There is evidence that they have a genetic basis and that their growth is related to genetic predisposition, hormonal influence and several growth factors.
Can Fibroids Cause You To Gain Weight?
Uterine fibroids cause an increase in the size of the aforementioned organ, originating weight gain. The large size of some tumors has been described with astonishment over time. The largest case of a uterine fibroids was described by Hunt in 1888 as a finding at a necropsy, with the “amazing” weight of 63.5 kg. This clearly shows that fibroids can cause to gain weight.
It is estimated that only 20 to 50% of women with one uterine fibroid or more experience symptoms that may be attributed directly to the fibroids itself. The symptoms vary and include abnormal uterine bleeding, pelvic pain, pelvic pressure, reduced bladder capacity, constipation, and reproductive dysfunction.
The most common symptom is abnormal uterine bleeding. Symptoms usually correlate with their location, number, size or with some concomitant degenerative change.
Abnormal uterine bleeding: Menorrhagia and hypermenorrhea is the most common pattern of bleeding. Submucosal and intracavitary fibroids tend to produce bleeding more frequently. Here are some of the comments proposed mechanisms:
-An increase of the size of the surface endometrial area.
-Increased vascularity and vascular flow of the uterus.
-Interference with normal uterine contractility.
-Endometrial ulceration of the submucosal fibroids.
-Compression of the venous plexus with the myometrium.
Fibroids undergo regression after menopause, which is accompanied by atrophy of the endometrium allowing the uterine bleeding to stop.
Symptoms of Pelvic Mass: The subserosal fibroids are the most related to this symptom. The size of the myomatous uterus is described in menstrual weeks, as well as in a pregnant uterus.
A myomatous uterus 12 to 20 weeks in size can be palpated on abdominal examination. Pelvic pressure appears when the uterus increases of size. As the uterus grows, pressure on adjacent organs, especially the urinary tract and rectosigmoids, is accentuated. The demonstrations associated with the urinary tract include frequency urinary output obstruction and ureteral obstruction with hydronephrosis. Constipation or tenesmus may be secondary to fibroids in the posterior wall, which exerts pressure on the rectosigmoid.
Pain: It is not a frequent symptom, and it is usually associated with the torsion of a pediatric fibroids, cervical dilatation by a submucosal fibroids, protruding from the lower uterine segment, or by a red degeneration associated with pregnancy.

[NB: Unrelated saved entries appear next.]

(* ===== verification/EntityCounts.v ===== *)
(** * EntityCounts: entity occurrence keys and recording counts

    The part of [search.ts] after line 675: the key
    [NER_ENTITY_RECORDING_COUNT_KEY] (675-676), the on-demand counts
    [getNerEntityRecordingCounts] (679-717: one bounded fetch per entity, a
    failed fetch counts 0), the snapshot loader
    [getEntityRecordingCountsMap] (722-737: keep the non-negative numeric
    entries of a JSON object, anything else is the empty map) and the bulk
    rebuild [buildEntityRecordingCountsMap] (740-788: scan all chunks in
    pages of 100 while the page is full and [offset <= 9900], collect the
    recording ids of every (text, label) pair, and try to write the
    snapshot).  The [while] loop is [scan_pages], defined by well-founded
    recursion on [9901 - offset] with Equations, so it terminates by
    construction.  [writeFile] is not imported by [search.ts]: the call
    throws a [ReferenceError] that the surrounding [try] catches, which
    [writeSnapshot] models. *)

From Equations Require Import Equations.
From S2P Require Import Prelude Filters Backend Samples.

Local Set Warnings "-register-all".
Local Open Scope nat_scope.

(** [NER_ENTITY_RECORDING_COUNT_KEY] *)
Definition NER_ENTITY_RECORDING_COUNT_KEY (text label : string) : string :=
  js_lower text +:+ "|" +:+ label.

(** [const id = obj.properties?.theirstory_id; if (id) ids.add(id)] *)
Definition add_recording_id (ids : gset string) (o : wobj) : gset string :=
  match theirstory_id (properties o) with
  | Some id => if js_truthy id then {[id]} ∪ ids else ids
  | None => ids
  end.

(** The distinct truthy [theirstory_id] of a page (703-708). *)
Definition recording_ids (objs : list wobj) : gset string :=
  fold_left add_recording_id objs ∅.

(** [limit] of [getNerEntityRecordingCounts]. *)
Definition RECORDING_COUNT_LIMIT : nat := 1000.

(** The query sent for one entity (692-697). *)
Definition count_query (text label : string) : query :=
  mkQuery Chunks RECORDING_COUNT_LIMIT 0 (Some (recordingCountFilter text label)).

Section OnDemand.
Context `{Datastore}.

(** The [for] loop of [getNerEntityRecordingCounts] (688-714). *)
Fixpoint count_entities (entities : list (string * string)) (result : gmap string nat)
    : DS (gmap string nat) :=
  match entities with
  | [] => mret result
  | (text, label) :: rest =>
      n ← tm_catch
            (response ← fetchObjects (count_query text label);
             mret (size (recording_ids response)))
            (fun _ => mret 0);
      count_entities rest (<[NER_ENTITY_RECORDING_COUNT_KEY text label := n]> result)
  end.

(** search.ts [getNerEntityRecordingCounts]. *)
Definition getNerEntityRecordingCounts (entities : list (string * string)) : DS (gmap string nat) :=
  match entities with
  | [] => mret ∅
  | _ => count_entities entities ∅
  end.
End OnDemand.

(** A JSON value as [JSON.parse] returns it (object keys are distinct). *)
Inductive json :=
| JNull
| JBool (b : bool)
| JNum (q : Q)
| JStr (s : string)
| JArr (l : list json)
| JObj (fields : list (string * json)).

(** [if (typeof value === 'number' && value >= 0) result[key] = value] *)
Definition load_entry (result : gmap string Q) (entry : string * json) : gmap string Q :=
  match entry.2 with
  | JNum v => if Qle_bool 0 v then <[entry.1 := v]> result else result
  | _ => result
  end.

(** search.ts [getEntityRecordingCountsMap]: [parsed] is [None] when the file
    is missing or [JSON.parse] throws. *)
Definition getEntityRecordingCountsMap (parsed : option json) : gmap string Q :=
  match parsed with
  | Some (JObj fields) => fold_left load_entry fields ∅
  | _ => ∅
  end.

(** [JSON.stringify(result)] of the rebuilt map. *)
Definition snapshot_json (result : gmap string nat) : json :=
  JObj (map (fun '(k, n) => (k, JNum (inject_Z (Z.of_nat n)))) (map_to_list result)).

Definition BUILD_ENTITY_COUNTS_PAGE_SIZE : nat := 100.
(** The result window of the datastore: [offset + limit] may not exceed it. *)
Definition QUERY_WINDOW : nat := 10000.
Definition BUILD_ENTITY_COUNTS_MAX_OFFSET : nat := QUERY_WINDOW - BUILD_ENTITY_COUNTS_PAGE_SIZE.

(** One (text, label) pair of a chunk of recording [theirstoryId] (761-771). *)
Definition add_pair (theirstoryId : string) (m : gmap string (gset string)) (pair : string * string)
    : gmap string (gset string) :=
  let text := js_trim (js_lower pair.1) in
  let label := js_trim pair.2 in
  if negb (js_truthy text) || negb (js_truthy label) then m else
  let key := NER_ENTITY_RECORDING_COUNT_KEY text label in
  <[key := {[theirstoryId]} ∪ default ∅ (m !! key)]> m.

(** The body of the [for] loop over a page (758-773). *)
Definition add_chunk (keyToIds : gmap string (gset string)) (o : wobj) : gmap string (gset string) :=
  let props := properties o in
  match theirstory_id props with
  | None => keyToIds
  | Some theirstoryId =>
      if negb (js_truthy theirstoryId) then keyToIds else
      fold_left (add_pair theirstoryId) (combine (ner_text props) (ner_labels props)) keyToIds
  end.

Section Bulk.
Context `{Datastore}.

(** [while (hasMore && offset <= BUILD_ENTITY_COUNTS_MAX_OFFSET)] (752-776). *)
Equations? scan_pages (offset : nat) (hasMore : bool) (keyToIds : gmap string (gset string))
    : DS (gmap string (gset string)) by wf (S BUILD_ENTITY_COUNTS_MAX_OFFSET - offset) lt :=
  scan_pages offset false keyToIds := mret keyToIds;
  scan_pages offset true keyToIds with le_lt_dec offset BUILD_ENTITY_COUNTS_MAX_OFFSET => {
    | right _ => mret keyToIds;
    | left Hle =>
        response ← fetchObjects (mkQuery Chunks BUILD_ENTITY_COUNTS_PAGE_SIZE offset None);
        scan_pages (offset + BUILD_ENTITY_COUNTS_PAGE_SIZE)
          (Nat.eqb (length response) BUILD_ENTITY_COUNTS_PAGE_SIZE)
          (fold_left add_chunk response keyToIds) }.
Proof. unfold BUILD_ENTITY_COUNTS_PAGE_SIZE in *. lia. Qed.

Infertility: Uterine myomatosis is associated with infertility in 5 to 10% of cases. The intramural and subserosal fibroids tend to produce greater reproductive dysfunction. The suggested mechanisms through which decrease fertility include:
-Alteration of the endometrial contour that interferes with the implantation.

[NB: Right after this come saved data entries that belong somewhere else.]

(* ===== verification/NerModal.v ===== *)
(** * NerModal: the entity modal of the story page

    [src/app/story/[storyUuid]/Components/NerEntityModal.tsx]: the
    occurrences of an entity in the current recording
    ([currentInterviewOccurrences]: well-formed [ner_data] items of the
    entity, sorted by start time, near-duplicates within 1 ms dropped, each
    with a window of words around it found by [getTargetWordIndex] and
    [buildContextWindow]); the loading effect, which runs
    [searchNerEntitiesAcrossCollection] (limit 10000) and
    [getNerEntityRecordingCounts] together and reads the count under its own
    key; the grouping of project occurrences by recording; the section
    toggle; the character window [createSimpleContext]; and the tab label.
    The effect is split like the store's handlers: [open_effect] is the
    synchronous part and returns a request, [load_resolve] settles it.  The
    regular-expression highlighting [createHighlightedParts] is a parameter
    of the section, defined in Highlight.v.  [normalizeNerData] keeps the
    guarded objects as they are; the occurrences read their four fields
    ([as_ner_item]).  The panel (EntityPanel.v) mounts a new modal for
    each opening, so the state here never carries over from one entity to
    another. *)

From S2P Require Import Prelude Filters Backend Samples Scores Dedup Retrieval Store EntityCounts.

Local Open Scope Q_scope.
Local Open Scope portal_scope.

Definition COLLAPSED_WORD_WINDOW : Z := 10.
Definition EXPANDED_WORD_WINDOW : Z := 50.
Definition COLLAPSED_CHAR_WINDOW : Z := 40.
Definition EXPANDED_CHAR_WINDOW : Z := 200.
Definition DUPLICATE_TIME_EPSILON : Q := 1 # 1000.

(** [NerDataItem] *)
Record NerDataItem := mkNerDataItem {
  nd_text : string;
  nd_label : string;
  nd_start_time : Q;
  nd_end_time : Q
}.

(** [HighlightPart = string | { highlight: true; text: string }] *)
Inductive HighlightPart :=
| HPlain (s : string)
| HHighlight (text : string).

(** A property of an object: of fields given twice, the last one counts,
    as in the object [JSON.parse] builds. *)
Definition json_field (k : string) (fields : list (string * json)) : option json :=
  snd <$> List.find (fun kv => String.eqb kv.1 k) (rev fields).

(** The type guard of [normalizeNerData] (81-88): a non-null object whose
    [text] and [label] are strings and whose [start_time] and [end_time]
    are numbers. *)
Definition is_ner_item (item : json) : bool :=
  match item with
  | JObj fields =>
      match json_field "text" fields, json_field "label" fields,
            json_field "start_time" fields, json_field "end_time" fields with
      | Some (JStr _), Some (JStr _), Some (JNum _), Some (JNum _) => true
      | _, _, _, _ => false
      end
  | _ => false
  end.

(** [normalizeNerData] (80-89): the items that pass the guard, unchanged. *)
Definition normalizeNerData (nerData : list json) : list json := List.filter is_ner_item nerData.

(** An item read as a [NerDataItem]: the four fields the code reads from
    the guarded objects ([ner.text], [ner.label], [ner.start_time],
    [ner.end_time]). *)
Definition as_ner_item (item : json) : option NerDataItem :=
  match item with
  | JObj fields =>
      match json_field "text" fields, json_field "label" fields,
            json_field "start_time" fields, json_field "end_time" fields with
      | Some (JStr t), Some (JStr l), Some (JNum s), Some (JNum e) => Some (mkNerDataItem t l s e)
      | _, _, _, _ => None
      end
  | _ => None
  end.

(** The words [buildContextWindow] shows: [words.slice(startIndex, endIndex + 1)]. *)
Definition window_bounds (len centerIndex window : Z) : Z * Z :=
  (Z.max 0 (centerIndex - window), Z.min (len - 1) (centerIndex + window)).

(** [buildContextWindow] *)
Definition buildContextWindow (words : list Word) (centerIndex window : Z) : string :=
  let len := Z.of_nat (length words) in
  let '(startIndex, endIndex) := window_bounds len centerIndex window in
  let hasLeadingText := (0 <? startIndex)%Z in
  let hasTrailingText := (endIndex <? len - 1)%Z in
  (if hasLeadingText then "... " else "") +:+
  String.concat " " (map w_text (js_slice words startIndex (endIndex + 1))) +:+
  (if hasTrailingText then " ..." else "").

(** The filter of [getTargetWordIndex] (197-202). *)
Definition overlaps (targetStartTime targetEndTime : Q) (word : Word) : bool :=
  (Qle_bool targetStartTime (w_start word) && Qle_bool (w_start word) targetEndTime) ||
  (Qle_bool targetStartTime (w_end word) && Qle_bool (w_end word) targetEndTime) ||
  (Qle_bool (w_start word) targetStartTime && Qle_bool targetEndTime (w_end word)).

Definition midpoint (word : Word) : Q := (w_start word + w_end word) / 2.

(** [words.reduce((closest, word) => ...)] from index [i], with the index of
    the current [closest]. *)
Fixpoint closest_from (targetMidpoint : Q) (closest : nat * Word) (i : nat) (ws : list Word) : nat * Word :=
  match ws with
  | [] => closest
  | word :: r =>
      let closest' :=
        if Qlt_bool (Qabs (midpoint word - targetMidpoint)) (Qabs (midpoint closest.2 - targetMidpoint))
        then (i, word) else closest in
      closest_from targetMidpoint closest' (S i) r
  end.

(** [getTargetWordIndex]; [None] where [reduce] on an empty array throws. *)
Definition getTargetWordIndex (words : list Word) (targetStartTime targetEndTime : Q) : option nat :=
  match find_index (overlaps targetStartTime targetEndTime) words with
  | Some i => Some i
  | None =>
      let targetMidpoint := (targetStartTime + targetEndTime) / 2 in
      match words with
      | [] => None
      | w0 :: rest => Some (closest_from targetMidpoint (0%nat, w0) 1 rest).1
      end
  end.

(** The context fields of [EntityOccurrence]. *)
Record ContextParts := mkContextParts {
  cp_context : string;
  cp_expandedContext : string;
  cp_highlightedContext : list HighlightPart;
  cp_expandedHighlightedContext : list HighlightPart
}.

(** [EntityOccurrence] *)
Record EntityOccurrence := mkOccurrence {
  eo_text : string;
  eo_start_time : Q;
  eo_end_time : Q;
  eo_context : ContextParts
}.

(** [arr.filter((ner, index, arr) => index === 0 || |ner.start - arr[index-1].start| > eps)]:
    each item is compared with the item before it in [arr], kept or not. *)
Definition unique_by_time (l : list NerDataItem) : list NerDataItem :=
  unique_close_by nd_start_time DUPLICATE_TIME_EPSILON l.

(** The filtered and sorted items of the entity (270-276). *)
Definition entity_items (nerData : list json) (entityText entityLabel : string) : list NerDataItem :=
  List.filter (fun ner => String.eqb (js_lower (nd_text ner)) (js_lower entityText) &&
                          String.eqb (nd_label ner) entityLabel)
    (stable_sort (fun a b => Qle_bool (nd_start_time a) (nd_start_time b)) (omap as_ner_item (normalizeNerData nerData))).

Section Occurrences.
(** [createHighlightedParts] (regular expressions, not modelled). *)
Context (createHighlightedParts : string -> string -> list HighlightPart).

(** [getContextAroundTime] *)
Definition getContextAroundTime (words : list Word) (targetStartTime targetEndTime : Q) (entityText : string)
    : ContextParts :=
  match words with
  | [] => mkContextParts "" "" [] []
  | _ =>
      match getTargetWordIndex words targetStartTime targetEndTime with
      | None => mkContextParts "" "" [] []
      | Some targetWordIndex =>
          let collapsed := buildContextWindow words (Z.of_nat targetWordIndex) COLLAPSED_WORD_WINDOW in
          let expanded := buildContextWindow words (Z.of_nat targetWordIndex) EXPANDED_WORD_WINDOW in
          mkContextParts collapsed expanded
            (createHighlightedParts collapsed entityText) (createHighlightedParts expanded entityText)
      end
  end.

(** [currentInterviewOccurrences] (266-287): [nerData] is
    [storyHubPage?.properties?.ner_data] and [allWords] the store's
    [Word[] | null]; either missing gives no occurrence. *)
Definition currentInterviewOccurrences (nerData : option (list json)) (allWords : option (list Word))
    (entityText entityLabel : string) : list EntityOccurrence :=
  match nerData, allWords with
  | Some nd, Some ws =>
      map (fun ner => mkOccurrence (nd_text ner) (nd_start_time ner) (nd_end_time ner)
                        (getContextAroundTime ws (nd_start_time ner) (nd_end_time ner) (nd_text ner)))
        (unique_by_time (entity_items nd entityText entityLabel))
  | _, _ => []
  end.
End Occurrences.

(** The state of [NerEntityModal] (252-257). *)
Record modal := mkModal {
  md_tabValue : nat;
  md_loading : bool;
  md_collectionOccurrences : list wobj;
  md_projectMentionCount : option nat;
  md_projectRecordingCount : option nat;
  md_expandedSections : gset string
}.

Definition initial_modal : modal := mkModal 0 false [] None None ∅.

(** The limit of the project search (297). *)
Definition PROJECT_SEARCH_LIMIT : nat := 10000.

(** [`${entityText.toLowerCase()}|${entityLabel}`] (292). *)
Definition modal_key (entityText entityLabel : string) : string :=
  js_lower entityText +:+ "|" +:+ entityLabel.

(** The pending [Promise.all] of the loading effect. *)
Inductive modal_request :=
| LoadOccurrences (entityText entityLabel : string) (currentStoryUuid : option string).

(** The synchronous part of the effect (290-297): nothing when closed. *)
Definition open_effect (open : bool) (entityText entityLabel : string) (currentStoryUuid : option string)
    (m : modal) : modal * list modal_request :=
  if negb open then (m, []) else
  (mkModal (md_tabValue m) true (md_collectionOccurrences m) None None (md_expandedSections m),
   [LoadOccurrences entityText entityLabel currentStoryUuid]).

Section Load.
Context `{Datastore}.

(** The [then]/[catch]/[finally] of the effect (297-311). *)
Definition load_resolve (r : modal_request) (m : modal) : modal :=
  let '(LoadOccurrences entityText entityLabel currentStoryUuid) := r in
  let key := modal_key entityText entityLabel in
  match fst (run (searchNerEntitiesAcrossCollection entityText entityLabel currentStoryUuid
                    PROJECT_SEARCH_LIMIT)),
        fst (run (getNerEntityRecordingCounts [(entityText, entityLabel)])) with
  | Ok objects, Ok counts =>
      mkModal (md_tabValue m) false objects (Some (length objects))
        (Some (default 0%nat (counts !! key))) (md_expandedSections m)
  | _, _ => mkModal (md_tabValue m) false (md_collectionOccurrences m) (md_projectMentionCount m)
              (md_projectRecordingCount m) (md_expandedSections m)
  end.
End Load.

-Aggregation and deformity of the uterine cavity that interferes with sperm transport.
-An anatomical distortion that reduces access to the cervix.

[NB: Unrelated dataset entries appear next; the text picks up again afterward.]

(** The modal as the panel mounts it: the panel renders it only while an
    entity is selected (267-275) and every close clears the selection, so
    each opening mounts a new [NerEntityModal], whose state starts from its
    [useState] values and whose load effect runs with the props. *)
Definition mounted_modal (props : option (bool * string * string * option string))
    : option (modal * list modal_request) :=
  match props with
  | Some (open, t, l, u) => Some (open_effect open t l u initial_modal)
  | None => None
  end.

(** A category of the panel (161-264): the label, its header's tooltip,
    its colour, whether the navigation icon shows (not on mobile), and
    either one skeleton per item while the counts load or the chips
    (text, secondary label, tooltip) in [chip_order]. *)
Record category_view := mkCategoryView {
  cv_category : string;
  cv_tooltip : string;
  cv_color : string;
  cv_navIcon : bool;
  cv_content : nat + list (string * string * string)
}.

Definition categoryView (localeCompare : string -> string -> Z) (labels : list NerLabelConfig)
    (fallbackColors : list string) (isMobile countsLoading : bool) (recordingCounts : gmap string nat)
    (g : string * list EntityItem) : category_view :=
  let '(category, items) := g in
  mkCategoryView category ("Click to navigate to next " +:+ category +:+ " instance")
    (getNerColor labels fallbackColors category) (negb isMobile)
    (if countsLoading then inl (length items)
     else inr (map (fun it => (ei_text it, chip_label recordingCounts category it, chip_tooltip recordingCounts category it))
                 (chip_order localeCompare recordingCounts category items))).
(** * RDP core (libfreerdp-core/rdp.c): framing, security envelope, dispatch

    A shallow embedding of [rdp.c].  The C functions are state-passing Rocq
    functions over

    - [STREAM], the byte packer ([data], [p], [size]);
    - [rdpRdp], the session, with the fields [rdp.c] touches;
    - [World], a session together with the list of observable events
      (console lines printed by [LLOGLN] and calls into collaborators).

    Everything [rdp.c] calls but does not define (MCS/PER/TPKT codecs, the
    security primitives, the transport, the PDU handlers of other modules)
    is a field of the [Externals] interface; the theorems quantify over it.

    Embedded: the header readers and writers, the stream initialisers, the
    three senders with [rdp_security_stream_out], [rdp_send_frame_ack],
    [rdp_send_invalidate] and [rdp_send_suppress_output], [rdp_decrypt],
    [rdp_recv_data_pdu], the out-of-sequence receive, and the receive path
    from [rdp_recv_callback] and [rdp_recv_pdu] down.  The constructor and
    destructor ([rdp_new], [rdp_free]) and the functions that only forward
    to the transport or to the channel layer ([rdp_recv], [rdp_check_fds],
    [rdp_set_blocking_mode], [rdp_send_channel_data]) are not. *)

From Stdlib Require Import ZArith List Bool String Lia.
Import ListNotations.
Local Open Scope Z_scope.

(** ** Machine integers

    [uint8], [uint16] and [uint32] values are integers with their wrap-around
    written out at every assignment to a variable of that type.  C [int]
    arithmetic is on small values only and is left unbounded. *)

Definition to_uint16 (v : Z) : Z := Z.land v 0xFFFF.
Definition to_uint32 (v : Z) : Z := Z.land v 0xFFFFFFFF.

(** ** Byte buffers *)

Definition len (d : list Z) : Z := Z.of_nat (List.length d).

(** The byte at offset [i], as the [uint8] it is; offsets outside the buffer
    read as 0 (C reads whatever memory is there). *)
Definition byte_at (d : list Z) (i : Z) : Z :=
  if i <? 0 then 0 else Z.land (nth (Z.to_nat i) d 0) 0xFF.

(** Up to [n] bytes starting at offset [i]. *)
Definition peek (d : list Z) (i n : Z) : list Z :=
  firstn (Z.to_nat n) (skipn (Z.to_nat i) d).

(** Overwrite [bs] at offset [i].  A write that does not fit the buffer is a
    programming error in the C code; the model leaves the buffer as it is. *)
Definition poke (d : list Z) (i : Z) (bs : list Z) : list Z :=
  if (0 <=? i) && (i + len bs <=? len d)
  then firstn (Z.to_nat i) d ++ bs ++ skipn (Z.to_nat (i + len bs)) d
  else d.

Definition le16 (v : Z) : list Z :=
  [Z.land v 0xFF; Z.land (Z.shiftr v 8) 0xFF].
Definition be16 (v : Z) : list Z :=
  [Z.land (Z.shiftr v 8) 0xFF; Z.land v 0xFF].
Definition le32 (v : Z) : list Z :=
  [Z.land v 0xFF; Z.land (Z.shiftr v 8) 0xFF;
   Z.land (Z.shiftr v 16) 0xFF; Z.land (Z.shiftr v 24) 0xFF].

(** ** STREAM

    Modelled from the spec: the macros of [freerdp/utils/stream.h] are not
    part of [rdp.c].  The packer is a byte region with [data] (base), [p]
    (cursor) and [size] (logical end); [remaining] is [size] minus the
    cursor offset, a signed quantity, and [length] is the cursor offset.
    [rdp.c] uses the typed reads and writes as statements, with no result
    to test, and checks [stream_get_left] itself where it checks at all;
    so a read here never fails, and past the end it reads 0.

    [s_p] is the cursor as an offset from [data] ([s->p - s->data]). *)

Record STREAM := mkSTREAM { s_data : list Z; s_p : Z; s_size : Z }.

Definition stream_get_left (s : STREAM) : Z := s_size s - s_p s.
Definition stream_get_length (s : STREAM) : Z := s_p s.
Definition stream_set_pos (s : STREAM) (m : Z) : STREAM :=
  mkSTREAM (s_data s) m (s_size s).
Definition stream_seek (s : STREAM) (n : Z) : STREAM :=
  mkSTREAM (s_data s) (s_p s + n) (s_size s).
Definition stream_get_mark (s : STREAM) : Z := s_p s.
Definition stream_set_mark (s : STREAM) (mark : Z) : STREAM :=
  mkSTREAM (s_data s) mark (s_size s).

(** Store [bs] at the cursor and advance past it. *)
Definition stream_put (s : STREAM) (bs : list Z) : STREAM :=
  mkSTREAM (poke (s_data s) (s_p s) bs) (s_p s + len bs) (s_size s).

Definition stream_read_uint8 (s : STREAM) : Z * STREAM :=
  (byte_at (s_data s) (s_p s), stream_seek s 1).
Definition stream_read_uint16 (s : STREAM) : Z * STREAM :=
  (byte_at (s_data s) (s_p s) + Z.shiftl (byte_at (s_data s) (s_p s + 1)) 8,
   stream_seek s 2).
Definition stream_read_uint32 (s : STREAM) : Z * STREAM :=
  (byte_at (s_data s) (s_p s)
   + Z.shiftl (byte_at (s_data s) (s_p s + 1)) 8
   + Z.shiftl (byte_at (s_data s) (s_p s + 2)) 16
   + Z.shiftl (byte_at (s_data s) (s_p s + 3)) 24,
   stream_seek s 4).
Definition stream_seek_uint8 (s : STREAM) : STREAM := stream_seek s 1.
(** [stream_read(s, buf, n)]: copy [n] bytes out and advance. *)
Definition stream_read (s : STREAM) (n : Z) : list Z * STREAM :=
  (peek (s_data s) (s_p s) n, stream_seek s n).

Definition stream_write_uint8 (s : STREAM) (v : Z) : STREAM :=
  stream_put s [Z.land v 0xFF].
Definition stream_write_uint16 (s : STREAM) (v : Z) : STREAM :=
  stream_put s (le16 v).
Definition stream_write_uint16_be (s : STREAM) (v : Z) : STREAM :=
  stream_put s (be16 v).
Definition stream_write_uint32 (s : STREAM) (v : Z) : STREAM :=
  stream_put s (le32 v).

(** [memcpy]-like store of [bs] at offset [off], cursor untouched. *)
Definition stream_store (s : STREAM) (off : Z) (bs : list Z) : STREAM :=
  mkSTREAM (poke (s_data s) off bs) (s_p s) (s_size s).

(** Exactly [n] bytes of [bs] (an output buffer of [n] bytes). *)
Definition fit (n : Z) (bs : list Z) : list Z :=
  firstn (Z.to_nat n) (bs ++ repeat 0 (Z.to_nat n)).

-Altered uterine contracture.
-The persistence of intrauterine bleeding or clots interferes with implantation.
-Subsequent fibroids may interfere with the relationship between anatomical tube-ovarian, and the tubal ostium may be distorted or obstructed.
Fibroids are clearly associated with exposure of estrogen and circulating progesterone.
In fact, they are rarely observed during puberty, and they are more prevalent during the reproductive years, with regression after menopause.
The risk factors associated with this pathology are age, parity, ethnicity, hormone replacement therapy, endogenous hormonal factors, weight, diet, exercise, family history, pregnancy, tissue injury and smoking, among others.